§ Prompt
In the entries below, how many lines contain the string "InCommand"? Give the number by itself.
[Input data Boundary: Start]
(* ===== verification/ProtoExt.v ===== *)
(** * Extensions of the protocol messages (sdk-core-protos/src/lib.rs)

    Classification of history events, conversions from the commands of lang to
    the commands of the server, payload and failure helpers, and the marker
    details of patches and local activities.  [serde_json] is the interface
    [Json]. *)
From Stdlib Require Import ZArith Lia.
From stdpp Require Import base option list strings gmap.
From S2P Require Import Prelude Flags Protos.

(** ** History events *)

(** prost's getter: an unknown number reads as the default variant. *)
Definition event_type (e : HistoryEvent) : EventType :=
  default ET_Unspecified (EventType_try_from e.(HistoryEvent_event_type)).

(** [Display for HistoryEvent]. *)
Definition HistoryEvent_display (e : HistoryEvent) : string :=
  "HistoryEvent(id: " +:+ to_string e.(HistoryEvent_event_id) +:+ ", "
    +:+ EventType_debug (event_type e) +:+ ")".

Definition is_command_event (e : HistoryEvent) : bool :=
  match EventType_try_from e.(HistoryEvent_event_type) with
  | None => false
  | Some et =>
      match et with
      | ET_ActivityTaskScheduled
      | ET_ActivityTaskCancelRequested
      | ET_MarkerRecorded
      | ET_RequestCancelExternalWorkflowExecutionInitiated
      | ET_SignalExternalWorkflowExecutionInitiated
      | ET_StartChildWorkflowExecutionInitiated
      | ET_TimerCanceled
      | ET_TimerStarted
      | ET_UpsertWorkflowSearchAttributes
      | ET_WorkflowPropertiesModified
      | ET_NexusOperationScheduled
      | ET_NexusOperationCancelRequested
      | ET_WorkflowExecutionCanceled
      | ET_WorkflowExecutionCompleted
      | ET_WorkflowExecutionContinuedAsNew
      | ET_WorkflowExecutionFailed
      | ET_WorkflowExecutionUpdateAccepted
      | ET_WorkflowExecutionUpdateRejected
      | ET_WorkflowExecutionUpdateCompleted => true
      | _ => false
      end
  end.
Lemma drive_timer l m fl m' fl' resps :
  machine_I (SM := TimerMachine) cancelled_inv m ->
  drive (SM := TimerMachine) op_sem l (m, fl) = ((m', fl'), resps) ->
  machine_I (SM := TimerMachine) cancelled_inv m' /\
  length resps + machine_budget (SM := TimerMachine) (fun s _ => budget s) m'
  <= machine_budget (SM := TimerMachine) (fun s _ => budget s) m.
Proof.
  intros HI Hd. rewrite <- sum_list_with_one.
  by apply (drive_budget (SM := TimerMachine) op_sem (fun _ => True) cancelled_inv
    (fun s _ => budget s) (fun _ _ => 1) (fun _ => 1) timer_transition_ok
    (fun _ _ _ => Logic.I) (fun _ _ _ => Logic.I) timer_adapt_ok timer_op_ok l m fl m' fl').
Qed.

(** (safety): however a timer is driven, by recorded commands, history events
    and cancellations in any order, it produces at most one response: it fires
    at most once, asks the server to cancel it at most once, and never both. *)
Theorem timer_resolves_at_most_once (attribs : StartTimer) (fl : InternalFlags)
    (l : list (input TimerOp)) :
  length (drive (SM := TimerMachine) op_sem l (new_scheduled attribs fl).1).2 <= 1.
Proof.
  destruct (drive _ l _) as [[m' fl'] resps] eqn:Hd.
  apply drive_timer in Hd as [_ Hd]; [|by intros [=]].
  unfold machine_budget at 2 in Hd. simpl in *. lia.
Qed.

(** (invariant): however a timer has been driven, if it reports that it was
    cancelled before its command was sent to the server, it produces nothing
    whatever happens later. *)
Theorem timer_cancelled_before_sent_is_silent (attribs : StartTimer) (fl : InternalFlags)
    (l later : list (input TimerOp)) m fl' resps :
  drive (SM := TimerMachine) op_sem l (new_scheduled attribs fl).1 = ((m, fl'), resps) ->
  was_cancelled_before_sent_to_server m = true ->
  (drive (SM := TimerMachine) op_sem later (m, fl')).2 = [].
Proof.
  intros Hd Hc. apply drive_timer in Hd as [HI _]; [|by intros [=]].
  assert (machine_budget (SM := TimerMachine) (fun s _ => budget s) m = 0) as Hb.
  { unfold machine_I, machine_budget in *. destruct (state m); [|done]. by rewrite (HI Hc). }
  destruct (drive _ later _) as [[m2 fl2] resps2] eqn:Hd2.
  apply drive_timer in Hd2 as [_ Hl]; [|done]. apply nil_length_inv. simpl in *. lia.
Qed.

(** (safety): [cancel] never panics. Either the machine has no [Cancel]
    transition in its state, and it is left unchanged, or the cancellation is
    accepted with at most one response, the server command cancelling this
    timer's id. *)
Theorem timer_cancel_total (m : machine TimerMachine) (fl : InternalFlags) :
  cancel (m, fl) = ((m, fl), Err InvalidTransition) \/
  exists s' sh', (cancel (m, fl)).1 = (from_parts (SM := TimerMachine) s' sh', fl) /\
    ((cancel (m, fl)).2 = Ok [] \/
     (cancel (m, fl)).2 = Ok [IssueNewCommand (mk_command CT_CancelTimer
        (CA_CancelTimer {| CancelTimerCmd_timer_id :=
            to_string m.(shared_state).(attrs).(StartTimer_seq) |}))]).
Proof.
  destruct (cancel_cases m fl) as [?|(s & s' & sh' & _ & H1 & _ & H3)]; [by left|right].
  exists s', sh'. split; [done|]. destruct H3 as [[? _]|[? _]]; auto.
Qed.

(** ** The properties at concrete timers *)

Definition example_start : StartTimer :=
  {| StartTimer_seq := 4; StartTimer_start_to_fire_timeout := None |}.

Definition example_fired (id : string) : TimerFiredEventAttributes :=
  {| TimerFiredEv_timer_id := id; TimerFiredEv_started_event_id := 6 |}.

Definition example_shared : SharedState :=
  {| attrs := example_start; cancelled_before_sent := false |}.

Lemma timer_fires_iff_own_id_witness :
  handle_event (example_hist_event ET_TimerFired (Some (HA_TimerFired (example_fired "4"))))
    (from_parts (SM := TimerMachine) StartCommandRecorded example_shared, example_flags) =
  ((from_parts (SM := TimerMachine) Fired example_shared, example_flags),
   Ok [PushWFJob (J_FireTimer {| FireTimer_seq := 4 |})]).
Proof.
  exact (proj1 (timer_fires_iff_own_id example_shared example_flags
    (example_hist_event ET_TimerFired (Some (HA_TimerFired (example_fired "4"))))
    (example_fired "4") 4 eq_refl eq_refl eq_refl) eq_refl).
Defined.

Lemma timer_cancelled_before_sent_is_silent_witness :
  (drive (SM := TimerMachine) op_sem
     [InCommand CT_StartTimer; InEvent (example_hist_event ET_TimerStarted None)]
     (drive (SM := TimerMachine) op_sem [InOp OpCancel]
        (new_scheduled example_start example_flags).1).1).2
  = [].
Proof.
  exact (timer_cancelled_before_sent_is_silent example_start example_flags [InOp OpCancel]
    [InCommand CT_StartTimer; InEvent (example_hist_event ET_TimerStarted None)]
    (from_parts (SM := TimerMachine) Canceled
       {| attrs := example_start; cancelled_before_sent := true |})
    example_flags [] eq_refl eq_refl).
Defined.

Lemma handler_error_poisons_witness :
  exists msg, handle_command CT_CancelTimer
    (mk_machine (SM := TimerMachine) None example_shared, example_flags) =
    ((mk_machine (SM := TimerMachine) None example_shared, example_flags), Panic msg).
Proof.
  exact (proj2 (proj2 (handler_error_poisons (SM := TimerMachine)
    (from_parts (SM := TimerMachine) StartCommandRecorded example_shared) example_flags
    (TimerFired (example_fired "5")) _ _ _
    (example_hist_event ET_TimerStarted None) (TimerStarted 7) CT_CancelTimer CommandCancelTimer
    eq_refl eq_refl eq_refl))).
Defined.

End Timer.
[Input data Boundary: End]
§ The answer
2